The paper proposes an automated way to label large quantities of data by leveraging large language models to generate labeling functions which can be used to label data using programmatic weak supervision. The paper demonstrates that this procedure can generate labeling functions which are more accurate than manually generated LFs and querying LLMs for labels directly at a fraction of cost. The authors also show that prompt tuning benefits their method, and that it can be used for other richer modalities.
优点
- The paper is well written, and easy to follow.
- The experiments are well designed.
- The idea is simple, intuitive and has promising performance.
- Evaluation on richer data modalities is challenging, and I appreciate the authors' inclusion of image datasets.
缺点
Most of these concerns are minor, and some of them can be readily fixed.
- Comparisons with related work:: I believe that comparisons with empirical ScriptoriumWS and DataSculpt are necessary to demonstrate the benefits of the proposed approach. With that said, I found the experiments to be rigorous. I would also like the authors to catalog the differences between their approach and ScriptoriumWS, DataSculpt, and [1] to better highlight the novelty of their methodology and findings. I am aware that [1] was published very close to the NeurIPS deadline so I do not expect the authors to compare their methods with [1], but conceptual differences (if any) can still be highlighted.
- Missing references:: The idea of using keywords and LLMs to automatically create LFs is not new, so I would encourage the authors to reference some prior work (e.g. [2]).
- Lack of reproduciblity and claims: The techniques presented in the paper and the results are not reproducibile with the details given in the paper. I would encourage the authors to release their code for the same. The paper mentions that "any particular program may be inaccurate, fail to compile, or may otherwise be flawed, ...". I am curious how the authors ensure that the programs are not downright inaccurate (because snorkel would require the accuracy of LFs to be greater than random chance), or fail to compile? I believe that some kind of a data-driven feedback loop is important to ensure that the programs compile, and the generated LFs have coverage, and are accurate.
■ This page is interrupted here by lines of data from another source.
(* ===== verification/GoClient.v ===== *)
(** * The Go client ([src/go-client/candlestore/candlestore.go])

    Each method over the C function it calls ([Ffi.v]).  A Go string reaches C
    through [C.CString], so the callee sees its bytes before the first NUL; a
    slice handed to C is the list of its zeroed slots.  [RangeN]'s retry loop
    runs on fuel: 25 tries are enough, because 24 doublings take a buffer of
    one slot past [maxRangeCap]. *)

From S2P Require Import Prelude Float64 Candle Text RingBuffer Cold Store StoreSpec Hw Ffi.

#[local] Open Scope Z_scope.

Module GoClient.
Import Ffi.

(** [C.CString], as the callee reads it. *)
Fixpoint CString (bytes : list Z) : list Z :=
  match bytes with
  | [] => []
  | b :: bytes' => if b =? 0 then [] else b :: CString bytes'
  end.

(** A handle; [None] is nil. *)
Definition handle : Type := option Store.t.

Definition New (maxSymbols : Z) : handle := candlestore_new (c_int maxSymbols).
Definition NewHardware (p : Hw.HardwareProfile) (maxSymbols : Z) : handle := candlestore_new_hardware p (c_int maxSymbols).

(** [Close] frees the store and clears the handle. *)
Definition Close (s : handle) : handle := match candlestore_free s with _ => None end.

Definition SymbolCount (s : handle) : Z := candlestore_symbol_count s.
Definition L3CacheBytes (p : Hw.HardwareProfile) : Z := candlestore_l3_cache_bytes p.

Definition defaultRangeCap : Z := 4096.
Definition maxRangeCap : Z := 10000000.

Section cold.
Context {disk faults : Type} `{!ColdStorage disk faults}.

(** [Append] discards the code C returns. *)
Definition Append (fuel : nat) (f : faults) (s : handle) (d : disk) (symbol : list Z) (c : Candle) : effect disk :=
  (candlestore_append fuel f s d (Some (CString symbol)) c).1.

(** The loop of [RangeN]. *)
Fixpoint range_loop (fuel : nat) (s : handle) (d : disk) (sym : list Z) (fromTs toTs max : Z) : option (list Candle) :=
  match fuel with
  | O => None
  | S fuel' =>
      let '(buf, count) :=
        candlestore_range s d (Some sym) fromTs toTs (Some (replicate (Z.to_nat max) candle_default)) (c_int max) in
      if count <=? 0 then Some []
      else if (count =? max) && (max <? maxRangeCap) then
        let max := max * 2 in
        range_loop fuel' s d sym fromTs toTs (if maxRangeCap <? max then maxRangeCap else max)
      else Some (take (Z.to_nat count) (default [] buf))
  end.

Definition RangeN (fuel : nat) (s : handle) (d : disk) (symbol : list Z) (fromTs toTs max : Z) : option (list Candle) :=
  let max := if max <=? 0 then defaultRangeCap else max in
  let max := if maxRangeCap <? max then maxRangeCap else max in
  range_loop fuel s d (CString symbol) fromTs toTs max.

Definition Range (fuel : nat) (s : handle) (d : disk) (symbol : list Z) (fromTs toTs : Z) : option (list Candle) :=
  RangeN fuel s d symbol fromTs toTs defaultRangeCap.

(** One try, on a well-formed store and with a buffer within the limit. *)
Lemma try_range st a (d : disk) sym name fromTs toTs candles max :
  StoreSpec.refines st a -> to_str sym = Some name -> Store.range st d name fromTs toTs = Some candles -> 1 <= max <= maxRangeCap ->
  candlestore_range (Some st) d (Some sym) fromTs toTs (Some (replicate (Z.to_nat max) candle_default)) (c_int max) =
    (Some (take (Z.to_nat max) candles ++ drop (length candles) (replicate (Z.to_nat max) candle_default)),
     Z.min (Z.of_nat (length candles)) max).
Proof.
  intros Href Hsym Hr Hm. unfold maxRangeCap in Hm. rewrite c_int_small by lia.
  destruct (candlestore_range _ _ _ _ _ _ _) as [out code] eqn:E.
  apply (range_writes st a) in E; [|done|rewrite length_replicate; lia|lia]. cbn [mbind option_bind] in E. rewrite Hsym in E.
  rewrite (proj2 (Z.ltb_ge max 0)) in E by lia. destruct E as (candles' & Hr' & -> & ->). rewrite Hr in Hr'. injection Hr' as <-.
  f_equal. f_equal. destruct (Z.min_spec (Z.of_nat (length candles)) max) as [[Hl ->]|[Hl ->]].
  - rewrite Nat2Z.id, firstn_all, take_ge by lia. done.
  - rewrite !drop_ge by (rewrite ?length_replicate; lia). done.
Qed.

Lemma copied (candles : list Candle) rest max :
  1 <= max -> take (Z.to_nat (Z.min (Z.of_nat (length candles)) max)) (take (Z.to_nat max) candles ++ rest) = take (Z.to_nat max) candles.
Proof.
  intros Hm. rewrite take_app_le by (rewrite length_take; lia). rewrite take_take.
  destruct (Z.min_spec (Z.of_nat (length candles)) max) as [[Hl ->]|[Hl ->]]; [|by rewrite Nat.min_id].
  rewrite !take_ge by lia. done.
Qed.

Lemma range_loop_complete st a (d : disk) sym name fromTs toTs candles :
  StoreSpec.refines st a -> to_str sym = Some name -> Store.range st d name fromTs toTs = Some candles ->
  forall fuel max, 1 <= max <= maxRangeCap -> maxRangeCap <= max * 2 ^ Z.of_nat fuel ->
  range_loop (S fuel) (Some st) d sym fromTs toTs max = Some (take (Z.to_nat maxRangeCap) candles).
Proof.
  intros Href Hsym Hr fuel. induction fuel as [|fuel IH]; intros max Hm Hf;
    match goal with |- range_loop (S ?n) _ _ _ _ _ _ = _ => set (m := n) in |- * end;
    cbn [range_loop]; rewrite (try_range st a d sym name fromTs toTs candles max Href Hsym Hr Hm); cbn iota beta zeta;
    (destruct (Z.leb_spec (Z.min (Z.of_nat (length candles)) max) 0) as [H0|H0]; [destruct candles; [done|cbn [length] in H0; lia]|]);
    (destruct (Z.eqb_spec (Z.min (Z.of_nat (length candles)) max) max) as [Hc|Hc]); cbn [andb from_option id];
    rewrite ?copied by lia.
  2,4: rewrite !take_ge by lia; done.
  - rewrite (proj2 (Z.ltb_ge max maxRangeCap)) by lia. cbn [from_option id]. by assert (max = maxRangeCap) as -> by lia.
  - destruct (Z.ltb_spec max maxRangeCap) as [Hlt|Hge].
    + apply IH; destruct (Z.ltb_spec maxRangeCap (max * 2)) as [Hx|Hx]; try lia.
      * pose proof (Z.pow_pos_nonneg 2 (Z.of_nat fuel) ltac:(lia) ltac:(lia)). unfold maxRangeCap in *. nia.
      * rewrite Nat2Z.inj_succ, Z.pow_succ_r in Hf by lia. lia.
    + by assert (max = maxRangeCap) as -> by lia.
Qed.

Lemma range_loop_refused fuel s (d : disk) sym fromTs toTs max :
  (candlestore_range s d (Some sym) fromTs toTs (Some (replicate (Z.to_nat max) candle_default)) (c_int max)).2 = -1 ->
  range_loop (S fuel) s d sym fromTs toTs max = Some [].
Proof. intros H. cbn [range_loop]. destruct (candlestore_range _ _ _ _ _ _ _) as [out code]. cbn in H. by subst. Qed.

(** C38. [Range] and [RangeN] return everything: on a well-formed store, for a
    symbol C can read and whatever initial capacity the caller chose, the
    retry loop ends within 25 tries and returns exactly the candles of the
    window, up to the documented limit of ten million; a symbol C cannot read,
    or a closed handle, gives the empty slice at once. *)
Theorem go_range_complete st a (d : disk) symbol fromTs toTs max :
  StoreSpec.refines st a ->
  (forall name, to_str (CString symbol) = Some name ->
     exists candles, Store.range st d name fromTs toTs = Some candles /\
       RangeN 25 (Some st) d symbol fromTs toTs max = Some (take (Z.to_nat maxRangeCap) candles) /\
       Range 25 (Some st) d symbol fromTs toTs = Some (take (Z.to_nat maxRangeCap) candles)) /\
  (to_str (CString symbol) = None -> RangeN 25 (Some st) d symbol fromTs toTs max = Some []) /\
  RangeN 25 (Close (Some st)) d symbol fromTs toTs max = Some [].
Proof.
  intros Href. split; [|split].
  - intros name Hn. destruct (range_total st a d name fromTs toTs Href) as [candles Hr]. exists candles. split; [done|].
    assert (Hall : forall max, RangeN 25 (Some st) d symbol fromTs toTs max = Some (take (Z.to_nat maxRangeCap) candles)).
    { intros max'. unfold RangeN. cbn zeta. apply (range_loop_complete st a d _ name fromTs toTs candles Href Hn Hr 24);
        destruct (Z.leb_spec max' 0); unfold defaultRangeCap, maxRangeCap; repeat case_match; lia. }
    split; apply Hall.
  - intros Hn. apply range_loop_refused. unfold candlestore_range. destruct (_ <? 0); [done|]. by rewrite Hn.
  - by apply range_loop_refused.
Qed.

End cold.

(** A store of two candles, a buffer of one slot: two retries. *)
Section example.
#[local] Instance no_disk : ColdStorage unit unit := {| spill _ d _ _ _ := (d, Ok tt); query_cold _ _ _ _ _ := [] |}.

Lemma go_range_complete_witness :
  (exists candles, Store.range two_candles tt "A" 0 9 = Some candles /\
     RangeN 25 (Some two_candles) tt [65; 0; 66] 0 9 1 = Some (take (Z.to_nat maxRangeCap) candles)) /\
  RangeN 3 (Some two_candles) tt [65; 0; 66] 0 9 1 = Some [cndl 1; cndl 4].
Proof.
  split; [|vm_compute; reflexivity]. destruct two_candles_refines as [a Ha].
  destruct (go_range_complete two_candles a tt [65; 0; 66] 0 9 1 Ha) as [H _].
  destruct (H "A"%string eq_refl) as (candles & Hr & Hn & _). exists candles. split; [exact Hr|exact Hn].
Defined.
End example.

End GoClient.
Therefore, I am excited about the possibility to include keywords, dataset descriptions, example in the prompt, but I feel that there has to be a feedback loop after the label model labels the data or identifies inaccurate LFs.
- Richer modalities: The claim on scaling to richer modalities should be softened, because the authors only evaluate their approach on a relatively simple image dataset. More challenging tasks may include labeling chest X-rays [3], datasets for which are publicly available, and other richer modalities such as time series data [4]. I do not expect the authors to conduct these experiments during the rebuttal, but such an extension would be very interesting and valuable, in my opinion.
References
- Smith, Ryan, et al. "Language models in the loop: Incorporating prompting into weak supervision." ACM/JMS Journal of Data Science 1.2 (2024): 1-30.
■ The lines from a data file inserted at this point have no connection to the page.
(** ** Claims *)

(** C33. Replacing the position file is atomic: whatever instant the process
    dies at (after any of the changes its calls make to the files, every length
    the temporary file may have reached included), a restart reads either the old position or the new one, bit for bit; an
    error returned by any of the system calls leaves the old one, success
    the new one. *)
Theorem persist_crash_safe `{T : F64Text} {L : F64TextLaws T} (fs : files) path position :
  with_tmp path <> path -> f_is_finite position = true ->
  (forall fs', In fs' (crash_states fs path position) ->
     load_position fs' true path = load_position fs true path \/ load_position fs' true path = position) /\
  (forall flt, load_position (persist_position fs path position flt).1 true path =
     match (persist_position fs path position flt).2 with Ok _ => position | Err _ => load_position fs true path end).
Proof.
  intros Hne Hf. split.
  - intros fs' Hin. apply list_elem_of_In, list_elem_of_fmap in Hin as (k & -> & _).
    destruct (decide (k <= length (write_ops (with_tmp path) (line position)))%nat) as [Hk|Hk]; unfold persist_ops.
    + left. rewrite take_app_le by done. destruct (write_part fs (with_tmp path) (line position) k) as [->|[s ->]]; [done|by apply load_frame].
    + right. rewrite take_ge by (rewrite length_app; cbn [length]; lia).
      exact (persist_load fs path position NoFault _ _ Hne Hf (surjective_pairing _)).
  - intros flt. exact (persist_load fs path position flt _ _ Hne Hf (surjective_pairing _)).
Qed.

#[local] Existing Instance PlainText.plain_text.
#[local] Existing Instance PlainText.plain_text_laws.

Lemma persist_crash_safe_witness :
  with_tmp "/var/hub/position.state" = "/var/hub/position.tmp"%string /\
  load_position (persist_position ∅ "/var/hub/position.state" (f_lit 3 2) NoFault).1 true "/var/hub/position.state" = f_lit 3 2.
Proof.
  split; [vm_compute; reflexivity|].
  exact (proj2 (persist_crash_safe ∅ "/var/hub/position.state" (f_lit 3 2) ltac:(vm_compute; discriminate) eq_refl) NoFault).
Defined.

End Persist.

Module Risk.

Record RiskGates : Type := mkGates {
  max_abs_position : f64;
  max_qty_per_signal : f64;
  max_signals_per_sec : Z
}.

Inductive RiskRejection : Type := InvalidQty | PositionLimitExceeded | RateLimitExceeded.

Record RateLimiter : Type := mkRate {
  bucket_start : Z;      (* Instant, nanoseconds *)
  count : Z;
  max : Z
}.
(* ===== verification/UnitCore.v ===== *)
(** * The unit tests of the data structures, replayed on the model

    The deterministic tests of [src/src/candle.rs], [ring_buffer.rs],
    [signal.rs], [hw.rs], [ffi.rs] and of the in-process ring of [shm.rs],
    one definition per test function.  A test is a value of [panics unit]: an
    assertion that fails is a panic.  Each group ends with the theorem that
    all its tests pass on the definitions the other files reason about. *)

From S2P Require Import Prelude Float64 Candle RingBuffer Spsc Text Cold Store Hw Shm Signals Ffi.

#[local] Open Scope Z_scope.

Module CandleTests.

Definition good : Candle := mkCandle 1 (f_of_Z 100) (f_of_Z 101) (f_of_Z 99) (f_lit 1005 10) f_one.

Definition default_candle_is_valid : panics unit := assert (is_valid candle_default).
Definition typical_candle_is_valid : panics unit := assert (is_valid good).

Definition set_open (c : Candle) (x : f64) := mkCandle (ts c) x (high c) (low c) (close c) (volume c).
Definition set_high (c : Candle) (x : f64) := mkCandle (ts c) (open c) x (low c) (close c) (volume c).
Definition set_low (c : Candle) (x : f64) := mkCandle (ts c) (open c) (high c) x (close c) (volume c).
Definition set_close (c : Candle) (x : f64) := mkCandle (ts c) (open c) (high c) (low c) x (volume c).
Definition set_volume (c : Candle) (x : f64) := mkCandle (ts c) (open c) (high c) (low c) (close c) x.
Definition set_ts (c : Candle) (t : Z) := mkCandle t (open c) (high c) (low c) (close c) (volume c).

Definition nan_close_rejected : panics unit := assert (negb (is_valid (set_close good f_nan))).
- Gao, Chufan, et al. "Classifying unstructured clinical notes via automatic weak supervision." Machine Learning for Healthcare Conference. PMLR, 2022.
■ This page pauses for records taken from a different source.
(* ===== verification/UnitThreads.v ===== *)
(** * Tests of the rings that need two threads, or the compiler
      ([src/src/shm.rs], tests)

    The producer and consumer tests of both rings, run on the threads of
    [Transfer.v] under a schedule that is an argument, with the assertions the
    test threads make; and the test of the header's layout, computed by the
    rules of [Layout.v].  The outcome is proved for every schedule: no
    assertion fails, and on a fair one the threads can be joined. *)

From S2P Require Import Prelude Float64 Candle RingBuffer Spsc Text Cold Store StoreSpec Shm Layout ShmDemo Transfer UnitCore.

#[local] Open Scope Z_scope.

Module ThreadTests.
Import ShmSys ShmRing.

Definition feed (n : nat) : list Candle := (fun i => RingTests.candle (Z.of_nat i)) <$> seq 0 n.

(** [assert_eq!(c.ts, i as i64)] for the [i]th candle received. *)
Definition in_sequence (got : list Candle) : bool := bool_decide (ts <$> got = Z.of_nat <$> seq 0 (length got)).

(** Whether both threads can be joined, if no assertion failed. *)
Definition spsc_push_pop_across_threads (n : nat) (es : list Threads.event) : panics bool :=
  ring ← RingTests.ring 64;
  s ← Threads.run (Threads.start ring (feed n)) es;
  assert (in_sequence (Threads.c_got (Threads.cons s)));;
  Some (Threads.joined s).

(** The slots of a fresh segment are zeroed. *)
Definition shm_writer_reader_roundtrip (n : nat) (es : list Threads.event) : panics bool :=
  '(_, header, w) ← create "/cs_test_rt" 64 (RingTests.posix false true);
  h ← header;
  writer ← match w with Ok w => Some w | Err _ => None end;
  opened ← open_reader "/cs_test_rt" 64 (RingTests.posix true false) [(ready h, false)] (hcapacity h);
  '(_, r) ← opened;
  reader ← match r with Ok r => Some r | Err _ => None end;
  s ← Threads.run (Threads.start (mkMapped writer reader (mkSegment h (replicate 64 candle_default))) (feed n)) es;
  let received := Threads.c_got (Threads.cons s) in
  assert (in_sequence received);;
  assert (negb (Threads.joined s) || (length received =? n)%nat);;
  Some (Threads.joined s).

Definition shm_header_size_and_offsets : panics unit :=
  assert (Layout.size_of Layout.ShmHeader =? 384);;
  assert (bool_decide (Layout.offset_of Layout.ShmHeader "head" = Some 128));;
  assert (bool_decide (Layout.offset_of Layout.ShmHeader "tail" = Some 256)).

Example header_test_passes : shm_header_size_and_offsets = Some tt.
Proof. reflexivity. Qed.

Lemma prefix_in_sequence n k : in_sequence (take k (feed n)) = true.
Proof.
  apply bool_decide_eq_true. unfold feed. rewrite length_take, length_fmap, length_seq, <- fmap_take, <- list_fmap_compose, take_seq.
  by rewrite Nat.min_comm.
Qed.

(** Either ring, under any schedule and under a fair one. *)
Lemma feed_received {M} `{!RingMem M Candle} `{!RingMemLaws M Candle} (m : M) n es :
  rm_ok m -> load_head m = 0 -> load_tail m = 0 ->
  exists s, Threads.run (Threads.start m (feed n)) es = Some s /\ in_sequence (Threads.c_got (Threads.cons s)) = true.
Proof.
  intros Hok Hh Ht. destruct (Threads.transfer_safe m (feed n) es Hok Hh Ht) as (s & Hr & _ & E). exists s. split; [done|].
  rewrite E. apply prefix_in_sequence.
Qed.

Lemma feed_joined {M} `{!RingMem M Candle} `{!RingMemLaws M Candle} (m : M) n rounds :
  rm_ok m -> load_head m = 0 -> load_tail m = 0 -> Forall Threads.fair rounds -> (6 * n <= length rounds)%nat ->
  exists s, Threads.run (Threads.start m (feed n)) (concat rounds) = Some s /\ Threads.joined s = true /\
    Threads.c_got (Threads.cons s) = feed n.
Proof. intros. apply Threads.transfer_live; try done. unfold feed. by rewrite length_fmap, length_seq. Qed.

(** The set-up both tests expect to succeed. *)
Definition rt_writer : ShmRingWriter := mkWriter 4096 (mapping_size 64) "/cs_test_rt" 64 0.
Definition rt_reader : ShmRingReader := mkReader 4096 (mapping_size 64) 64.
Definition rt_segment : Segment := mkSegment (mkHeader READY_MAGIC 64 0 0) (replicate 64 candle_default).

Lemma heap64 : exists ring, RingTests.ring 64 = Some ring /\ heap_ok ring /\ Spsc.head ring = 0 /\ Spsc.tail ring = 0.
Proof. eexists. split; [reflexivity|]. split; [|done]. split; [by exists 6|done]. Qed.

Lemma mapped64 : mapped_ok (mkMapped rt_writer rt_reader rt_segment).
Proof. split; try done. split; [by exists 6|done]. Qed.

Lemma roundtrip_runs n es :
  shm_writer_reader_roundtrip n es =
    s ← Threads.run (Threads.start (mkMapped rt_writer rt_reader rt_segment) (feed n)) es;
    assert (in_sequence (Threads.c_got (Threads.cons s)));;
    assert (negb (Threads.joined s) || (length (Threads.c_got (Threads.cons s)) =? n)%nat);;
    Some (Threads.joined s).
Proof. reflexivity. Qed.

(** The test of the heap ring passes under every schedule and ends under a
    fair one. *)
Theorem across_threads_outcome n es rounds :
  Forall Threads.fair rounds -> (6 * n <= length rounds)%nat ->
  (exists j, spsc_push_pop_across_threads n es = Some j) /\ spsc_push_pop_across_threads n (concat rounds) = Some true.
Proof.
  intros Hf Hn. unfold spsc_push_pop_across_threads. destruct heap64 as (ring & -> & Hok & Hh & Ht). cbn [mbind option_bind]. split.
  - destruct (feed_received ring n es) as (s & -> & E); [exact Hok|exact Hh|exact Ht|]. cbn [mbind option_bind]. rewrite E. by eexists.
  - destruct (feed_joined ring n rounds) as (s & -> & Hj & Hg); [exact Hok|exact Hh|exact Ht|exact Hf|exact Hn|]. cbn [mbind option_bind].
    rewrite Hg, Hj, <- (firstn_all (feed n)), prefix_in_sequence. done.
Qed.

(** So does the test of the mapped ring. *)
Theorem roundtrip_outcome n rounds :
  Forall Threads.fair rounds -> (6 * n <= length rounds)%nat -> shm_writer_reader_roundtrip n (concat rounds) = Some true.
Proof.
  intros Hf Hn. rewrite roundtrip_runs.
  destruct (feed_joined (mkMapped rt_writer rt_reader rt_segment) n rounds) as (s & -> & Hj & Hg);
    [exact mapped64|reflexivity|reflexivity|exact Hf|exact Hn|].
  cbn [mbind option_bind]. rewrite Hg, Hj. assert (Hl : length (feed n) = n) by (unfold feed; by rewrite length_fmap, length_seq).
  rewrite Hl, Nat.eqb_refl, <- (firstn_all (feed n)), prefix_in_sequence. done.
Qed.

End ThreadTests.
Lemma reg_sync_next : preserves registry_inv sync_next_ledger.
Proof.
  intros s s' r Hs. unfold sync_next_ledger. unfold bind at 1. unfold get at 1.
  unfold bind at 1. unfold lift at 1.
  destruct (get_next_ledger (_leechers s) (_current_ledger s)) as [nxt|e] eqn:E;
    [|intros [= <- _]; exact Hs].
  unfold bind at 1. unfold set_current_ledger at 1, modify at 1.
  set (s1 := mkSt (_state s) (_catchup_till s) nxt (_leechers s) (out_log s)).
  assert (registry_inv s1) as Hs1.
  { destruct Hs as [Hnd Hcur]. split; [exact Hnd|].
    intros c Hc. simpl in Hc. subst nxt.
    exact (get_next_ledger_some _ _ _ Hnd E). }
  destruct nxt as [n|]; [apply (reg_catchup_ledger n s1 s' r Hs1)|].
  eapply pres_bind; [apply reg_set_state | intros; apply reg_emit | exact Hs1].
Qed.
#[local] Hint Resolve reg_register reg_sync_next : pres.

Lemma reg_handle (p : Provider) (ev : Event) : preserves registry_inv (handle p ev).
Proof.
  unfold handle, on_ledger_catchup_complete, on_audit_synced, on_pool_synced,
    on_other_synced.
  prove_pres.
Qed.

Lemma reg_run (p : Provider) (evs : list Event) (s : St) :
  registry_inv s -> registry_inv (run p evs s).
Proof.
  revert s. induction evs as [|ev evs IH]; intros s Hs; simpl; [exact Hs|].
  apply IH. unfold run_event.
  destruct (handle p ev s) as [s' [u|e]] eqn:E.
  - exact (reg_handle p ev s s' _ Hs E).
  - destruct (reg_handle p ev s s' _ Hs E) as [Hnd Hcur]. split; [exact Hnd|].
    exact Hcur.
Qed.

Lemma reachable_registry_inv (p : Provider) (s : St) :
  reachable p s -> registry_inv s.
Proof.
  intros [evs ->]. apply reg_run. split; [constructor | discriminate].
Qed.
- Irvin, Jeremy, et al. "Chexpert: A large chest radiograph dataset with uncertainty labels and expert comparison." Proceedings of the AAAI conference on artificial intelligence. Vol. 33. No. 01. 2019.
- Goswami, Mononito, Benedikt Boecking, and Artur Dubrawski. "Weak supervision for affordable modeling of electrocardiogram data." AMIA Annual Symposium Proceedings. Vol. 2021. American Medical Informatics Association, 2021.
问题
I wonder what the authors thoughts are on points 3 and 4 above in the weaknesses.
局限性
The authors have discussed the limitation of their approach.
Response to Reviewer n36E
Thank you for recognizing our paper as well-written with well-designed experiments. We appreciate your acknowledgment of our simple, effective idea and the significance of including diverse modalities. We appreciate your thoughtful review!
- On Comparisons with Related Work.
- We compared Alchemist with related works in Table 1 in our attachment. Alchemist uses fewer programs while achieving comparable labeling accuracy. Key differences include:
- Motivation: Both ScriptoriumWS and DataSculpt address weaknesses in weak supervision, whereas Alchemist focuses on the downsides of model-based annotation.
- Approach: In ScriptoriumWS, supplementary information is manually crafted into prompts to generate code, while Alchemist uses LLMs to distill self-knowledge, enhancing labeling performance but using less human effort. DataSculpt employs hundreds of programs for obtaining high-quality labels, but Alchemist achieves comparable accuracy with just 10 programs.
- Complex Modalities: Alchemist handles complex modalities beyond text, while ScriptoriumWS and DataSculpt do not.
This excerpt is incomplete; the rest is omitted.